Sunday, October 3, 2010

Disaster at 1 O'Clock

The other day I was on my lunch break and went to my regular lunch spot. My car. I’ve found a nice little place where I can park and look out at the ocean and eat a packed lunch (in this economy you have to tighten the belt where you can. Especially when you’re unemployed). Before you pass judgment on my eating in my car, remember that I work alone in a home office and don’t have anyone to grab food with. With that said, my lunch spot is usually a very peaceful place to escape the office, listen to my rap music that I’m far too nervous to play at work for fear that my boss’ children will hear, and enjoy a break. But today disaster struck.

An older man, I’d say 65, stood outside of my car and stared at me. He wasn’t directly outside of my window but close enough to make me sufficiently uncomfortable. I could feel him staring at me. I tried to busy myself with my iPod and air conditioning buttons, but that did not help.I think we all know the only appropriate time for one person to stare at another for a long period of time. And that is when a grown up stares at an infant (ages newborn-three years).

We are all guilty of watching a child struggle to scoot across the floor or open their sippy cup, smiling as they discover the world. And when said child turns and notices you staring at them, it is normal for you to smile, in wide-eyed shock, (like you haven’t been spying on them for hours) and hold your arms out, inviting them to waddle into your embrace. It’s almost rude to NOT stare at a child because then you seem cold hearted. Has anyone wondered if our staring at babies makes them uncomfortable? When they get to the age that their parents tell them that staring is impolite, do they wonder why their mother did pass this information along to complete strangers for the first three years of their life?
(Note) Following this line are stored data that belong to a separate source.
(* ===== verification/Ansi.v ===== *)
(** * The ANSI front end and the log: src/fe_ansi.c, src/log.c

    What the terminal is sent, as tokens: text that takes columns, colours, and
    the few cursor movements the code uses; [tok_bytes] are their bytes.  The
    state is the application state with the fields only the front end has, the
    label of the last message and what was written.  The line editor hides and
    shows its line (LineEdit.v). *)

From S2P Require Import Prelude Primitives Types World Keys Control Frontend StateMachine Tui.

Inductive tok :=
| Put (s : bytes)                        (* text, a column for each byte *)
| Glyph (s : bytes)                      (* one character of several bytes *)
| Sgr (s : bytes)                        (* a colour *)
| Newline
| Return                                 (* \r *)
| Up (n : Z)                             (* ESC [ n A *)
| Column1                                (* ESC [ 1 G *)
| ClearBelow                             (* ESC [ J *)
| ClearLine                              (* ESC [ K *)
| CursorShown (b : bool)                 (* ESC [ ? 25 h, l *)
| LineHide | LineShow.                   (* linenoiseHide, linenoiseShow *)

Definition tok_bytes (t : tok) : bytes :=
  match t with
  | Put s | Glyph s | Sgr s => s
  | Newline => [LF]
  | Return => [CR]
  | Up n => ESC :: lit "[" ++ decimal 10 n [] ++ lit "A"
  | Column1 => ESC :: lit "[1G"
  | ClearBelow => ESC :: lit "[J"
  | ClearLine => ESC :: lit "[K"
  | CursorShown b => ESC :: lit "[?25" ++ (if b then lit "h" else lit "l")
  | LineHide | LineShow => []
  end.

Record ansi := AnsiState {
  an_app : app_state;
  an_prompt_display_len : Z;
  an_suspend_depth : Z;                  (* ln_suspend_depth *)
  an_theme : nox_theme;                  (* g_ansi *)
  an_last_label : ui_label;
  an_tui : bool;                         (* tui_is_active() *)
  an_winsize : option Z;                 (* ws_col, if the ioctl works *)
  an_out : list tok }.
#[global] Instance eta_ansi : Eta ansi := fun r =>
  AnsiState (an_app r) (an_prompt_display_len r) (an_suspend_depth r) (an_theme r) (an_last_label r)
    (an_tui r) (an_winsize r) (an_out r).

Abbreviation A := (St ansi).
Definition an {X} (f : ansi -> X) : A X := gets f.
Definition out (l : list tok) : A unit := modify (fun s => s <| an_out := an_out s ++ l |>).

(** [fprintf] of text: its line feeds move to the next line, its carriage returns
    back. *)
Fixpoint text (s : bytes) : list tok :=
  match s with
  | [] => []
  | c :: s => (if Byte.eqb c LF then Newline else if Byte.eqb c CR then Return else Put [c]) :: text s
  end.

Definition ui_init (theme : option nox_theme) : A unit :=
  modify (fun s => s <| an_theme := default nox_theme_default theme |>).

Definition get_terminal_cols (winsize : option Z) : Z :=
  match winsize with Some c => if 0 <? c then c else 80 | None => 80 end.

(** ACTIVE_PEER *)
Definition the_peer (a : app_state) : option peer_session :=
  match ACTIVE_PEER a with Some i => as_peers a !! i | None => None end.

Definition ends_in_onion (s : bytes) : bool := bytes_eqb (drop (length s - 6) s) (lit ".onion").
Definition sending (ps : peer_session) : bool := tx_active (ps_tx_file ps) && (0 <? tx_total_size (ps_tx_file ps)).
Definition receiving (ps : peer_session) : bool := rx_active (ps_rx_file ps) && (0 <? rx_expected_size (ps_rx_file ps)).

Definition calc_prompt_display_len (a : app_state) : Z :=
  let onion := as_active_peer_onion a in
  match the_peer a with
  | Some ps =>
      if bool_decide (onion = []) then 5
      else
        let olen := len onion in
        let id_len :=
          if 10 <? olen then
            let hash_len := if ends_in_onion onion then olen - 6 else olen in
            if 8 <=? hash_len then 10 else hash_len
          else olen in
        let base := 1 + id_len + 1 + 3 in
        if sending ps || receiving ps then base + 7 else base
  | None => 5
  end.

Definition stdin_len (a : app_state) : Z := len (default [] (as_stdin_buf a)).
Definition calc_input_lines (s : ansi) : Z :=
  let cols := get_terminal_cols (an_winsize s) in
  let total := an_prompt_display_len s + stdin_len (an_app s) in
  if total =? 0 then 1 else (total + cols - 1) / cols.

Definition tofu_pending (a : app_state) : bool :=
  match the_peer a with Some ps => ps_tofu_pending ps | None => false end.

Definition clear_prompt_area : A unit :=
  s ← an id;
  if an_tui s || tofu_pending (an_app s) || as_ln_active (an_app s) then skip
  else out [Up (Z.max 1 (calc_input_lines s)); ClearBelow].

Definition clear_prompt_area_lines (lines : Z) : A unit :=
  s ← an id;
  if an_tui s then skip
  else
    let lines := Z.max 1 lines in
    out ((if 1 <? lines then [Up (lines - 1)] else []) ++ [Column1; ClearBelow]).

(** ** Who owns the line: [ln_suspend_depth] counts the suspensions *)

Definition ui_line_suspend : A unit :=
  s ← an id;
  if negb (as_ln_active (an_app s)) then skip
  else
    _ ← modify (fun s => s <| an_suspend_depth ::= Z.add 1 |>);
    if an_suspend_depth s =? 0 then out [LineHide] else skip.
Definition ui_line_resume : A unit :=
  s ← an id;
  if negb (as_ln_active (an_app s)) then skip
  else if an_suspend_depth s =? 0 then skip
  else
    _ ← modify (fun s => s <| an_suspend_depth ::= Z.pred |>);
    if an_suspend_depth s - 1 =? 0 then out [LineShow] else skip.
Definition ui_line_force_resume : A unit :=
  s ← an id;
  if negb (as_ln_active (an_app s)) then skip
  else if 0 <? an_suspend_depth s then
    _ ← modify (fun s => s <| an_suspend_depth := 0 |>); out [LineShow]
  else skip.

(** ** The prompt *)

Definition SHORT_ID_SIZE : nat := 12.
Definition short_id (onion : bytes) : bytes :=
  take (SHORT_ID_SIZE - 1)
    (let olen := len onion in
     if 10 <? olen then
       let hash_len := if (6 <? olen) && ends_in_onion onion then olen - 6 else olen in
       if 8 <=? hash_len
       then take 4 onion ++ lit ".." ++ take 4 (drop (Z.to_nat (hash_len - 4)) onion)
       else take (Z.to_nat hash_len) onion
     else take 11 onion).

Definition UP_ARROW : bytes := [Byte.xe2; Byte.xac; Byte.x86].
Definition DOWN_ARROW : bytes := [Byte.xe2; Byte.xac; Byte.x87].

(** The prompt without its colours. *)
Definition prompt_toks (a : app_state) : list tok :=
  match the_peer a with
  | Some ps =>
      if bool_decide (as_active_peer_onion a = []) then [Put (lit "nox> ")]
      else
        let id := short_id (as_active_peer_onion a) in
        let transfer := fun arrow done_bytes total =>
          [Put (lit "[" ++ id ++ lit " "); Glyph arrow;
           Put (decimal 10 (percent done_bytes total) [] ++ lit "%]")] in
        (if sending ps then transfer UP_ARROW (tx_sent_bytes (ps_tx_file ps)) (tx_total_size (ps_tx_file ps))
         else if receiving ps
         then transfer DOWN_ARROW (rx_received_bytes (ps_rx_file ps)) (rx_expected_size (ps_rx_file ps))
         else [Put (lit "[" ++ id ++ lit "]")])
        ++ [Put (lit " > ")]
  | None => [Put (lit "nox> ")]
  end.

Definition ui_print_prompt : A unit :=
  s ← an id;
  if an_tui s then skip
  else
    _ ← modify (fun s => s <| an_prompt_display_len := calc_prompt_display_len (an_app s) |>);
    out ([Sgr (clr_prompt (an_theme s))] ++ prompt_toks (an_app s) ++ [Sgr (clr_reset (an_theme s))]).

Definition redraw_input : A unit :=
  s ← an id;
  if an_tui s || tofu_pending (an_app s) then skip
  else
    _ ← out [ClearBelow];
    _ ← ui_print_prompt;
    out (text (default [] (as_stdin_buf (an_app s)))).

Definition ui_reset_sender : A unit := modify (fun s => s <| an_last_label := UI_LABEL_NONE |>).

(** ** Messages *)

Definition timestamp_toks (th : nox_theme) (t : tm) : list tok :=
  [Sgr (clr_timestamp th);
   Put (lit "[" ++ two_digits (tm_hour t) ++ lit ":" ++ two_digits (tm_min t) ++ lit ":" ++ two_digits (tm_sec t) ++ lit "]");
   Sgr (clr_reset th); Put (lit " ")].
Definition label_toks (th : nox_theme) (l : ui_label) : list tok :=
  match l with
  | UI_LABEL_SELF => [Sgr (clr_self th); Put (lit "Sen:"); Sgr (clr_reset th)]
  | UI_LABEL_PEER => [Sgr (clr_peer th); Put (lit "Peer:"); Sgr (clr_reset th)]
  | UI_LABEL_ERROR => [Sgr (clr_error th); Put (lit "!:"); Sgr (clr_reset th)]
  | UI_LABEL_NONE => []
  end.

(** The line editor owns the line: only [content] is written.  Otherwise the
    prompt is taken away for it and drawn again below it. *)
Definition around (content : list tok) : A unit :=
  s ← an id;
  if as_ln_active (an_app s) then out content
  else
    _ ← out [CursorShown false];
    _ ← clear_prompt_area_lines (calc_input_lines s);
    _ ← out content;
    _ ← redraw_input;
    out [CursorShown true].

(** [memory]: the copy of the message could be allocated. *)
Definition atomic_message (memory : bool) (label : ui_label) (msg : bytes) (t : tm) : A unit :=
  if negb memory then skip
  else
    s ← an id;
    let last := an_last_label s in
    _ ← around ((if negb (bool_decide (last = UI_LABEL_NONE)) && negb (bool_decide (last = label)) then [Newline] else [])
                ++ timestamp_toks (an_theme s) t ++ label_toks (an_theme s) label
                ++ [Put (lit " ")] ++ text (ui_strip_ansi msg) ++ [Newline]);
    modify (fun s => s <| an_last_label := label |>).

Definition block_message (t : tm) (color tag msg : bytes) : A unit :=
  s ← an id;
  around (timestamp_toks (an_theme s) t ++ [Put (lit "  "); Sgr color] ++ text (tag ++ msg)
          ++ [Sgr (clr_reset (an_theme s)); Newline]).

(** ** Progress *)

(** The nearest integer to a / b, to the even one in the middle. *)
Definition nearest (a b : Z) : Z :=
  let q := a / b in
  let r := a mod b in
  if 2 * r <? b then q else if b <? 2 * r then q + 1 else if Z.even q then q else q + 1.
(** [(double)bytes]: 53 bits. *)
Definition to_double (z : Z) : Z :=
  if z <? 2 ^ 53 then z else let e := Z.log2 z - 52 in nearest z (2 ^ e) * 2 ^ e.
(** ["%.1f"] of [z / unit], [unit] a power of two. *)
Definition one_decimal (z unit : Z) : bytes :=
  let tenths := nearest (10 * to_double z) unit in
  decimal 20 (tenths / 10) [] ++ lit "." ++ decimal 1 (tenths mod 10) [].
Definition format_size (n : Z) : bytes :=
  if 1073741824 <=? n then one_decimal n 1073741824 ++ lit " GB"
  else if 1048576 <=? n then one_decimal n 1048576 ++ lit " MB"
  else if 1024 <=? n then one_decimal n 1024 ++ lit " KB"
  else decimal 20 n [] ++ lit " B".

Definition render_progress (memory : bool) (filename : bytes) (done_bytes total : Z) (is_upload : bool) (clr : bytes) : A unit :=
  if total =? 0 then skip
  else if negb memory then skip
  else
    s ← an id;
    let pct := percent done_bytes total in
    out ([Return; ClearLine; Put (lit "  "); Sgr clr; Glyph (if is_upload then UP_ARROW else DOWN_ARROW); Put (lit " ")]
         ++ text (ui_strip_ansi filename)
         ++ [Put (lit " [" ++ bar pct ++ lit "] " ++ decimal 10 pct [] ++ lit "% " ++ format_size done_bytes ++ lit "/"
                  ++ format_size total); Sgr (clr_reset (an_theme s))]).

(** The other fields of [struct fe_event]. *)
Record fe_transfer := FeTransfer { ft_filename : bytes; ft_done : Z; ft_total : Z; ft_is_upload : bool }.
Definition fe_ansi_emit (memory : bool) (ev : fe_event) (tr : fe_transfer) : A unit :=
  s ← an id;
  let theme := an_theme s in
  match fe_type ev with
  | FE_MSG_IN => atomic_message memory UI_LABEL_PEER (fe_text ev) (fe_tm ev)
  | FE_MSG_OUT => atomic_message memory UI_LABEL_SELF (fe_text ev) (fe_tm ev)
  | FE_SYSTEM => block_message (fe_tm ev) (clr_system theme) [] (fe_text ev)
  | FE_ERROR => block_message (fe_tm ev) (clr_error theme) (lit "[!] ") (fe_text ev)
  | FE_PROGRESS => render_progress memory (ft_filename tr) (ft_done tr) (ft_total tr) (ft_is_upload tr) (clr_progress theme)
  end.

(** ** The log *)

Definition CLR_RESET : bytes := sgr "[0m".
Definition CLR_BOLD : bytes := sgr "[1m".
Definition CLR_DIM : bytes := sgr "[2m".
Definition CLR_RED : bytes := sgr "[31m".
Definition CLR_GREEN : bytes := sgr "[32m".
Definition CLR_YELLOW : bytes := sgr "[33m".
Definition CLR_BLUE : bytes := sgr "[34m".
Definition CLR_MAGENTA : bytes := sgr "[35m".
Definition CLR_CYAN : bytes := sgr "[36m".
Definition CLR_WHITE : bytes := sgr "[37m".

(** Name and colour, by the number of the enum. *)
Definition modules : list (bytes * bytes) :=
  [(lit "MAIN ", CLR_WHITE); (lit "NOISE", CLR_CYAN); (lit "CRYPT", CLR_CYAN ++ CLR_BOLD);
   (lit "TOR  ", CLR_YELLOW); (lit "NET  ", CLR_BLUE); (lit "DB   ", CLR_MAGENTA);
   (lit "HARD ", CLR_RED); (lit "UI   ", CLR_GREEN); (lit "FRAME", CLR_DIM ++ CLR_WHITE);
   (lit "ARENA", CLR_DIM ++ CLR_CYAN)].
Definition levels : list (bytes * bytes) :=
  [(lit "DBG", CLR_DIM); (lit "INF", CLR_WHITE); (lit "WRN", CLR_YELLOW); (lit "ERR", CLR_RED);
   (lit "FTL", CLR_BOLD ++ CLR_RED)].
Definition LOG_MOD_COUNT : Z := 10.
Definition LOG_LEVEL_INFO : Z := 1.
Definition LOG_LEVEL_FATAL : Z := 4.

(** ["%03ld"] *)
Definition three_digits (z : Z) : bytes :=
  if z <? 10 then lit "00" ++ decimal 10 z [] else if z <? 100 then lit "0" ++ decimal 10 z [] else decimal 10 z [].
(** [now]: seconds and nanoseconds, if the clock works. *)
Definition print_timestamp (now : option (Z * Z)) (localtime : Z -> option tm) : list tok :=
  let unknown := [Sgr CLR_DIM; Put (lit "??:??:??.???"); Sgr CLR_RESET] in
  match now with
  | None => unknown
  | Some (sec, nsec) =>
      match localtime sec with
      | None => unknown
      | Some t =>
          [Sgr CLR_DIM; Put (two_digits (tm_hour t) ++ lit ":" ++ two_digits (tm_min t) ++ lit ":" ++ two_digits (tm_sec t)
                             ++ lit "." ++ three_digits (nsec / 1000000)); Sgr CLR_RESET]
      end
  end.

(** The release build, with the terminal; [msg] is the formatted text.  Numbers
    outside the enums are replaced. *)
Definition nox_log_impl (level mod_ : Z) (msg : bytes) (now : option (Z * Z)) (localtime : Z -> option tm) : list tok :=
  let mod_ := if (0 <=? mod_) && (mod_ <? LOG_MOD_COUNT) then mod_ else 0 in
  let level := if (0 <=? level) && (level <=? LOG_LEVEL_FATAL) then level else LOG_LEVEL_INFO in
  let '(tag, lcolor) := default ([], []) (levels !! Z.to_nat level) in
  let '(name, mcolor) := default ([], []) (modules !! Z.to_nat mod_) in
  [Put (lit "[")] ++ print_timestamp now localtime ++ [Put (lit "] ")]
  ++ [Put (lit "["); Sgr lcolor; Put tag; Sgr CLR_RESET; Put (lit "] ")]
  ++ [Put (lit "["); Sgr mcolor; Put name; Sgr CLR_RESET; Put (lit "] ")]
  ++ text (sanitize_log_newlines (take 2047 msg)) ++ [Newline].

Definition nox_strerror (e : nox_err) : bytes :=
  match e with
  | NOX_OK => lit "başarılı"
  | NOX_ERR_ALLOC => lit "bellek ayırma hatası"
  | NOX_ERR_CRYPTO => lit "kriptografi hatası"
  | NOX_ERR_IO => lit "I/O hatası"
  | NOX_ERR_PROTO => lit "protokol hatası"
  | NOX_ERR_AUTH => lit "MAC doğrulama başarısız"
  | NOX_ERR_LOCKED => lit "bellek kilitleme başarısız"
  | NOX_ERR_PIN => lit "geçersiz PIN"
  | NOX_ERR_CONFIG => lit "yapılandırma hatası"
  | NOX_ERR_TOR => lit "Tor hatası"
  | NOX_ERR_NET => lit "ağ hatası"
  | NOX_ERR_DB => lit "veritabanı hatası"
  | NOX_ERR_OVERFLOW => lit "taşma hatası"
  | NOX_ERR_STATE => lit "geçersiz durum geçişi"
  | NOX_ERR_NOT_FOUND => lit "öğe bulunamadı"
  | NOX_ERR_LANDLOCK_UNSUPPORTED => lit "Landlock desteklenmiyor (kernel 5.13+ gerekli)"
  end.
Yes, for some reason it is socially acceptable—neigh, expected—to stare at infants. But I’ll tell you what is not socially acceptable: the 65-year-old man staring at me while I eat lunch. It is also not socially acceptable to then, upon us locking eyes, proceeding to react with the wide-eyed, shocked grin that is reserved solely for babies. I responded to this by picking up my phone and fake calling my dad, which turned into real calling my dad because I’m bad at acting. Then I pulled away casually and drove several blocks forward to finish my Clif Bar. I suppose I should have been flattered, everyone aims to have the smooth, flawless skin of a child, and he just asserted the fact that I do have such skin. But as unsettling as the entire situation was the worst part is I need to find a new place to eat lunch.